New Delhi, India – Getting into one of the prestigious Indian Institute of Technology (IIT) schools was supposed to be the end of the financial woes for Paras* and his family. Instead, things have only worsened due to the federal government’s long delays in dispensing Paras’s monthly fellowship allowance of 37,000 rupees ($435).

At the IIT, Paras is a research fellow, looking into solutions to a global public health crisis created by the spread of infectious diseases. His fellowship comes from the INSPIRE scheme, funded by India’s Department of Science and Technology (DST).

But delays in the scheme’s payment have meant that Paras was not able to pay the instalments on the laptop he bought for his research in 2022. His credit score plummeted, and his savings plans crashed.

Paras’s parents are farmers in a drought-affected region of western India, and their income depends on a harvest that often fails. So, he has resorted to borrowing money from friends, including as recently as between August and December, he told Al Jazeera.

Paras is not alone. Al Jazeera spoke to nearly a dozen current and former fellows enrolled in top institutes across India under the Innovation in Science Pursuit for Inspired Research (INSPIRE) programme. The interviewees studied at institutions such as the IIT, a network of engineering and technology schools across the country, and the Indian Institutes of Science Education and Research, another network.

All had gone from three to as long as nine months without a stipend.

The funding delays and procedural lapses have marred the fellowship and impaired their research capacity, they said.

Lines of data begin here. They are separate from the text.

Lemma ctz64_bit m : 0 < m < 2 ^ 64 → 0 ≤ ctz64 m < 64 ∧ Z.testbit m (ctz64 m) = true.
Proof.
  intros Hm. unfold ctz64. destruct (Z.eqb_spec m 0); [lia|].
  destruct (builtin_ctz_lowest m) as (? & Hb & _); [lia|]. split; [|done]. split; [done|].
  destruct (Z.lt_ge_cases (builtin_ctz m) 64); [done|].
  by rewrite (u64_high m) in Hb by (done || unfold is_u64; lia).
Qed.

(** One step of the second loop of [addIntlvBits]. *)
Lemma select_step mt m i y : 0 < m < 2 ^ 64 → ctz64 m < 31 → 0 ≤ i < 32 → is_u64 y →
  ∃ y1, (intlv_bit ← match_bit mt i;
         one ← shl_int 1 (ctz64 m);
         insertBits y (ctz64 m) (ctz64 m)
           (Z.lxor intlv_bit (popCount (Z.land (Z.land y m) (u64 (Z.lnot one)))))) = Ok y1 ∧
    is_u64 y1 ∧ agree_off [ctz64 m] y1 y ∧ oddp y1 m = Z.testbit mt i.
Proof.
  intros Hm Hl Hi Hy. destruct (ctz64_bit m Hm) as [Hl0 Hb]. set (l := ctz64 m) in *.
  unfold match_bit, shl_int. destruct (Z.ltb_spec i 32), (Z.ltb_spec l 32); try lia.
  rewrite bits_single by lia. cbn [mbind res_bind]. rewrite Z.shiftl_1_l.
  assert (2 ^ l < 2 ^ 31) by (apply Z.pow_lt_mono_r; lia). rewrite s32_small by lia.
  assert (Z.land (Z.land y m) (u64 (Z.lnot (2 ^ l))) = Z.land y (Z.ldiff m (2 ^ l))) as ->.
  { apply Z.bits_inj'. intros j Hj. rewrite !Z.land_spec, Z.ldiff_spec, u64_testbit, Z.lnot_spec by done.
    destruct (Z.ltb_spec j 64); cbn; [by rewrite andb_assoc|].
    by rewrite (u64_high y), !andb_false_l by done. }
  rewrite popCount_count by (rewrite Z.land_comm; by apply land_u64).
  edestruct (insertBits_run y l l) as (y1 & Hr & Hu & Ht); [lia..|done|]. rewrite Hr.
  exists y1. split; [done|]. split; [done|].
  assert (agree_off [l] y1 y) as Hag.
  { intros q Hq Hql. rewrite list_elem_of_singleton in Hql. rewrite Ht by done. bool_to_prop; cbn; (done || lia). }
  split; [done|]. rewrite (oddp_split y1 m l), Ht by (done || lia).
  rewrite !Z.leb_refl, Z.sub_diag. cbn [andb]. rewrite Z.lxor_spec, Z.bit0_odd, Z.bit0_odd.
  rewrite (oddp_agree [l] y1 y); [|done|].
  - unfold oddp. destruct (Z.odd (bit_count _)), (Z.testbit mt i); done.
  - intros d ->%list_elem_of_singleton. rewrite Z.ldiff_spec, Z.pow2_bits_true, andb_false_r by lia. done.
Qed.

Lemma later_lsb_tail m ms : Forall (later_lsb m) ms →
  ∀ d, d ∈ ctz64 <$> ms → Z.testbit m d = false.
Proof. intros Hms d (m' & -> & Hm')%list_elem_of_fmap. by eapply Forall_forall in Hms. Qed.

(** The second loop gives every mask its parity and changes lowest bits only. *)
Lemma select_loop_run mt ms : ∀ i y,
  Forall (λ m, 0 < m < 2 ^ 64) ms → Forall (λ m, ctz64 m < 31) ms → StronglySorted later_lsb ms →
  0 ≤ i → i + Z.of_nat (length ms) ≤ 32 → is_u64 y →
  ∃ y', select_loop mt ms i y = Ok y' ∧ is_u64 y' ∧ agree_off (ctz64 <$> ms) y' y ∧
    ∀ k m, ms !! k = Some m → oddp y' m = Z.testbit mt (i + Z.of_nat k).
Proof.
  induction ms as [|m ms IH]; intros i y Hm Hl Hind Hi Hn Hy; [by exists y|].
  inversion Hm as [|?? Hm0 Hm']; inversion Hl as [|?? Hl0 Hl']; inversion Hind as [|?? Hind' Hlat]; subst.
  cbn [select_loop length] in *.
  destruct (select_step mt m i y Hm0 Hl0 ltac:(lia) Hy) as (y1 & Hr & Hu & Hag & Hodd).
  destruct (match_bit mt i); [|done]. destruct (shl_int 1 (ctz64 m)); [|done].
  cbn [mbind res_bind] in *. rewrite Hr.
  destruct (IH (i + 1) y1) as (y' & Hr' & Hu' & Hag' & Hodd'); [done..|lia|lia|done|].
  exists y'. split; [done|]. split; [done|]. split.
  - intros q Hq Hn'. rewrite fmap_cons, not_elem_of_cons in Hn'. destruct Hn' as [? ?].
    rewrite Hag' by done. apply Hag; [done|]. by apply not_elem_of_cons; split; [|apply not_elem_of_nil].
  - intros [|k] m' Hk; cbn in Hk.
    + injection Hk as <-. rewrite Z.add_0_r, <- Hodd. eapply oddp_agree; [exact Hag'|].
      by apply later_lsb_tail.
    + rewrite (Hodd' _ _ Hk). f_equal. lia.
Qed.

(** Parities and the other bits determine an address. *)
Lemma parities_determine ms : ∀ x y,
  Forall (λ m, 0 < m < 2 ^ 64) ms → StronglySorted later_lsb ms →
  agree_off (ctz64 <$> ms) x y → (∀ m, m ∈ ms → oddp x m = oddp y m) → 0 ≤ x → 0 ≤ y → x = y.
Proof.
  induction ms as [|m ms IH]; intros x y Hm Hind Hag Hodd Hx Hy.
  { apply Z.bits_inj'. intros q Hq. apply Hag; [done|]. apply not_elem_of_nil. }
  inversion Hm as [|?? Hm0 Hm']; inversion Hind as [|?? Hind' Hlat]; subst.
  apply IH; [done..| |intros m' ?; apply Hodd; by right|done|done].
  destruct (ctz64_bit m Hm0) as [Hl Hb]. intros q Hq Hn.
  destruct (Z.eq_dec q (ctz64 m)) as [->|Hne].
  2:{ apply Hag; [done|]. rewrite fmap_cons. by apply not_elem_of_cons. }
  specialize (Hodd m ltac:(left)). rewrite !(oddp_split _ m (ctz64 m)) in Hodd by (done || lia).
  rewrite (oddp_agree (ctz64 <$> m :: ms) x y) in Hodd; [|done|].
  - by apply xorb_move_l_r_1 in Hodd; rewrite <- xorb_assoc, xorb_nilpotent, xorb_false_l in Hodd.
  - rewrite fmap_cons. intros d [->|Hd]%elem_of_cons; rewrite Z.ldiff_spec.
    + by rewrite Z.pow2_bits_true, andb_false_r by lia.
    + by rewrite (later_lsb_tail m ms).
Qed.

Lemma selector_bit a ms : ∀ k m, ms !! k = Some m →
  Z.testbit (selector a ms) (Z.of_nat k) = oddp a m.
Proof.
  induction ms as [|m0 ms IH]; intros [|k] m Hk; try done; cbn in Hk; cbn [selector];
    rewrite parity_oddp.
  - injection Hk as ->. rewrite Z.bit0_odd, Z.odd_add_mul_2. by destruct (oddp a m).
  - rewrite Z.add_comm, Nat2Z.inj_succ, Z.testbit_succ_r by lia. by apply IH.
Qed.

Lemma selector_high a ms k : Z.of_nat (length ms) ≤ k → Z.testbit (selector a ms) k = false.
Proof.
  intros Hk. pose proof (selector_range a ms).
  rewrite <- (Z.mod_small (selector a ms) (2 ^ Z.of_nat (length ms))) by done.
  by apply Z.mod_pow2_bits_high; lia.
Qed.

(** Matching the selector is giving every mask its parity. *)
Lemma selector_matches r a : wf r → selector a (masks r) = intlvMatch r ↔
  ∀ k m, masks r !! k = Some m → oddp a m = Z.testbit (intlvMatch r) (Z.of_nat k).
Proof.
  intros []. split.
  - intros <- k m Hk. symmetry. by apply selector_bit.
  - intros Hodd. apply Z.bits_inj'. intros i Hi.
    destruct (masks r !! Z.to_nat i) as [m|] eqn:Hk.
    + rewrite <- (Z2Nat.id i), <- (Hodd _ _ Hk) by done. by apply selector_bit.
    + apply lookup_ge_None in Hk. unfold nmasks in *. rewrite selector_high by lia.
      rewrite <- (Z.mod_small (intlvMatch r) (2 ^ Z.of_nat (length (masks r)))) by done.
      symmetry. apply Z.mod_pow2_bits_high. lia.
Qed.

Lemma lsbs_nodup ms : Forall (λ m, 0 < m < 2 ^ 64) ms → StronglySorted later_lsb ms →
  NoDup (ctz64 <$> ms).
Proof.
  induction ms as [|m ms IH]; intros Hm Hs; [constructor|].
  inversion Hm as [|?? Hm0]; inversion Hs as [|?? Hs' Hl]; subst.
  rewrite fmap_cons. constructor; [|by apply IH]. intros Hin.
  destruct (ctz64_bit m Hm0) as [_ Hb]. by rewrite (later_lsb_tail m ms Hl) in Hb.
Qed.

Lemma strictly_sorted (l : list Z) : StronglySorted Z.le l → NoDup l → StronglySorted Z.lt l.
Proof.
  induction 1 as [|x l Hl IH Hx]; intros Hnd; [constructor|].
  inversion Hnd as [|?? Hni Hnd']; subst. constructor; [by apply IH|].
  rewrite Forall_forall in *. intros y Hy. specialize (Hx y Hy).
  destruct (Z.eq_dec x y) as [->|]; [done|lia].
Qed.

Lemma masks_lsb_perm r : masks_lsb r ≡ₚ ctz64 <$> masks r.
Proof. apply merge_sort_Permutation. Qed.

Lemma masks_lsb_sorted r : wf r → striped r →
  StronglySorted Z.lt (masks_lsb r) ∧ Forall (λ l, 0 ≤ l < 64) (masks_lsb r).
Proof.
  intros [] []. split.
  - apply strictly_sorted; [apply StronglySorted_merge_sort; apply _|].
    rewrite masks_lsb_perm. by apply lsbs_nodup.
  - rewrite masks_lsb_perm, Forall_fmap. eapply Forall_impl; [exact wf_masks0|].
    intros m Hm. cbn. by apply ctz64_bit.
Qed.

(** Both directions of the translation, bit by bit. *)
Lemma removeIntlvBits_run r a : wf r → striped r → is_u64 a →
  ∃ x, removeIntlvBits r a = Ok x ∧ is_u64 x ∧
    ∀ q, 0 ≤ q → q ∉ masks_lsb r → Z.testbit x (q - below (masks_lsb r) q) = Z.testbit a q.
Proof.
  intros Hw Hst Ha. destruct (masks_lsb_sorted r Hw Hst) as [Hs Hb]. unfold removeIntlvBits.
  destruct (interleaved r) eqn:Hi; cbn [negb].
  - destruct (remove_loop_run (masks_lsb r) 0 a Ha ltac:(lia) Hs Hb) as (x & Hr & Hu & Ht).
    exists x. split; [done|]. split; [done|]. intros q Hq Hn. specialize (Ht q Hq Hn).
    by rewrite Z.sub_0_r in Ht.
  - exists a. split; [done|]. split; [done|]. intros q Hq _. unfold masks_lsb.
    rewrite (not_interleaved r Hi). cbn. by rewrite Z.sub_0_r.
Qed.

Lemma addIntlvBits_run r x : wf r → striped r → is_u64 x →
  ∃ a, addIntlvBits r x = Ok a ∧ is_u64 a ∧ selector a (masks r) = intlvMatch r ∧
    ∀ q, 0 ≤ q < 64 → q ∉ masks_lsb r → Z.testbit a q = Z.testbit x (q - below (masks_lsb r) q).
Proof.
  intros Hw Hst Hx. destruct (masks_lsb_sorted r Hw Hst) as [Hs Hb].
  pose proof (λ a, selector_matches r a Hw) as Hsel. setoid_rewrite Hsel.
  unfold addIntlvBits. destruct (interleaved r) eqn:Hi; cbn [negb].
  - destruct (add_loop_run (masks_lsb r) x Hx Hs Hb) as (y & Hr & Hu & Ht). rewrite Hr. cbn [mbind res_bind].
    pose proof Hw as []. unfold nmasks in *. destruct Hst.
    destruct (select_loop_run (intlvMatch r) (masks r) 0 y) as (a & Hr' & Hu' & Hag & Hodd); [done..|lia|lia|done|].
    exists a. split; [done|]. split; [done|]. split; [done|].
    intros q Hq Hn. rewrite <- Ht by done. apply Hag; [lia|]. by rewrite <- masks_lsb_perm.
  - exists x. split; [done|]. split; [done|]. unfold masks_lsb. rewrite (not_interleaved r Hi).
    split; [done|]. intros q Hq _. cbn. by rewrite Z.sub_0_r.
Qed.

Lemma remove_add r a :
  wf r → striped r → member r a →
  (x ← removeIntlvBits r a; addIntlvBits r x) = Ok a.
Proof.
  intros Hw Hst Hm. pose proof (member_u64 r a Hw Hm) as Ha.
  destruct (removeIntlvBits_run r a Hw Hst Ha) as (x & -> & Hx & Hrem). cbn [mbind res_bind].
  destruct (addIntlvBits_run r x Hw Hst Hx) as (a' & -> & Ha' & Hsel & Hadd). f_equal.
  pose proof Hw as []. destruct Hst, Ha, Ha', Hm as [_ Hm].
  apply (parities_determine (masks r)); try done.
  - intros q Hq Hn. rewrite <- masks_lsb_perm in Hn. destruct (Z.lt_ge_cases q 64).
    + by rewrite Hadd, Hrem by (done || lia).
    + by rewrite !u64_high.
  - intros m [k Hk]%list_elem_of_lookup. rewrite (selector_matches r) in Hm, Hsel by done.
    by rewrite (Hm k m Hk), (Hsel k m Hk).
Qed.

(** Removing the interleaving bits of an address of the range and
    adding them back gives the address: the dense addresses of a stripe lose
    nothing. *)
Theorem remove_add_roundtrip r a :
  wf r → striped r → member r a →
  (x ← removeIntlvBits r a; addIntlvBits r x) = Ok a.
Proof. apply remove_add. Qed.

(** Every dense address has an address in the stripe: adding the
    interleaving bits selects this stripe, and removing them again gives the
    dense address back. *)
Theorem add_remove_roundtrip r x :
  wf r → striped r → 0 ≤ x < 2 ^ (64 - nmasks r) →
  ∃ a, addIntlvBits r x = Ok a ∧ selector a (masks r) = intlvMatch r ∧
    removeIntlvBits r a = Ok x.
Proof.
  intros Hw Hst Hx. pose proof (nmasks_nonneg r). pose proof (wf_few r Hw).
  assert (is_u64 x) as Hxu.
  { split; [lia|]. eapply Z.lt_le_trans; [apply Hx|]. apply Z.pow_le_mono_r; lia. }
  destruct (addIntlvBits_run r x Hw Hst Hxu) as (a & Hra & Ha & Hsel & Hadd).
  destruct (removeIntlvBits_run r a Hw Hst Ha) as (x' & Hrx & Hx' & Hrem).
  exists a. split; [done|]. split; [done|]. rewrite Hrx. f_equal.
  apply Z.bits_inj'. intros p Hp. destruct (masks_lsb_sorted r Hw Hst) as [Hs _].
  destruct (below_surj (masks_lsb r) p Hs) as (q & Hq & Hn & Hb). rewrite <- Hb at 1.
  rewrite Hrem by (done || lia). destruct (Z.lt_ge_cases q 64).
  - rewrite Hadd by (done || lia). by rewrite Hb.
  - rewrite u64_high by done. symmetry. pose proof (below_length (masks_lsb r) q) as Hlen.
    rewrite (Permutation_length (masks_lsb_perm r)), length_fmap in Hlen. fold (nmasks r) in Hlen.
    rewrite <- (Z.mod_small x (2 ^ (64 - nmasks r))) by done. apply Z.mod_pow2_bits_high. lia.
Qed.

(** Four banks: bit 6 xor bit 12 selects the low bit, bit 8 xor bit 13 the high one. *)
Definition hashed : t := mk 0x4000 0x8000 [2 ^ 6 + 2 ^ 12; 2 ^ 8 + 2 ^ 13] 2.

Lemma hashed_wf : wf hashed.
Proof. split; cbn; unfold is_u64; [lia..|by repeat constructor|done|done]. Qed.
Lemma hashed_striped : striped hashed.
Proof. split; vm_compute; by repeat constructor. Qed.

Lemma remove_add_witness :
  (x ← removeIntlvBits hashed 0x4100; addIntlvBits hashed x) = Ok 0x4100.
Proof. apply (remove_add_roundtrip hashed 0x4100 hashed_wf hashed_striped). by vm_compute. Defined.

Lemma add_remove_witness :
  ∃ a, addIntlvBits hashed 0x123 = Ok a ∧ selector a (masks hashed) = 2 ∧
    removeIntlvBits hashed a = Ok 0x123.
Proof. apply (add_remove_roundtrip hashed 0x123 hashed_wf hashed_striped). change (nmasks hashed) with 2. lia. Defined.

(** The flat offsets of a range are unique: two of its addresses
    with the same offset are the same address. *)
Theorem getOffset_unique r a b :
  wf r → striped r → member r a → member r b → getOffset r a = getOffset r b → a = b.
Proof.
  intros Hw Hst Ha Hb. unfold getOffset.
  pose proof Ha as [Hia _]. pose proof Hb as [Hib _].
  pose proof (member_u64 r a Hw Ha) as Hua. pose proof (member_u64 r b Hw Hb) as Hub.
  destruct (Z.leb_spec (_start r) a), (Z.ltb_spec a (_end r)); try lia.
  destruct (Z.leb_spec (_start r) b), (Z.ltb_spec b (_end r)); try lia. cbn [andb negb].
  pose proof (wf_start r Hw) as Hus. destruct (interleaved r).
  - destruct (removeIntlvBits_run r a Hw Hst Hua) as (x & Hx & [] & _).
    destruct (removeIntlvBits_run r b Hw Hst Hub) as (y & Hy & [] & _).
    destruct (removeIntlvBits_run r (_start r) Hw Hst Hus) as (z & Hz & [] & _).
    pose proof (remove_add r a Hw Hst Ha) as Hra. pose proof (remove_add r b Hw Hst Hb) as Hrb.
    rewrite Hx in *. rewrite Hy in *. rewrite Hz. cbn [mbind res_bind] in *. intros [= He].
    assert (x = y) as -> by (unfold u64 in He; lia_div). congruence.
  - unfold is_u64 in *. intros [= He]. rewrite !u64_id in He by (unfold is_u64; lia). lia.
Qed.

Many researchers recently took to social media to complain, tagging Indian Prime Minister Narendra Modi and Minister of Science and Technology Jitendra Singh.

“For over a year now, many of us who are pursuing PhDs under DST-funded fellowships have not received our stipends,” Sayali Atkare, an INSPIRE fellow, wrote on LinkedIn. “This has pushed many young researchers into severe financial and emotional stress.”

Last year, India ranked 39th in the Global Innovation Index of 133 countries, up one spot from the year prior. It leads lower-middle-income countries like Vietnam and the Philippines in innovation. China leads upper-middle-income countries and is followed by Malaysia and Turkiye.

The federal government termed the ranking an “impressive leap” in a news release. It said that India’s “growing innovation potential has been supported by government initiatives that prioritise technological advancement, ease of doing business, and entrepreneurship”.

At a federal government conference in April, Modi boasted of India’s growing research acumen. Under his leadership in the past decade, the government has doubled its gross spending on research and development from 600 billion rupees ($7.05bn) to more than 1,250 billion rupees ($14.7bn), while the number of patents filed has more than doubled – from 40,000 to more than 80,000.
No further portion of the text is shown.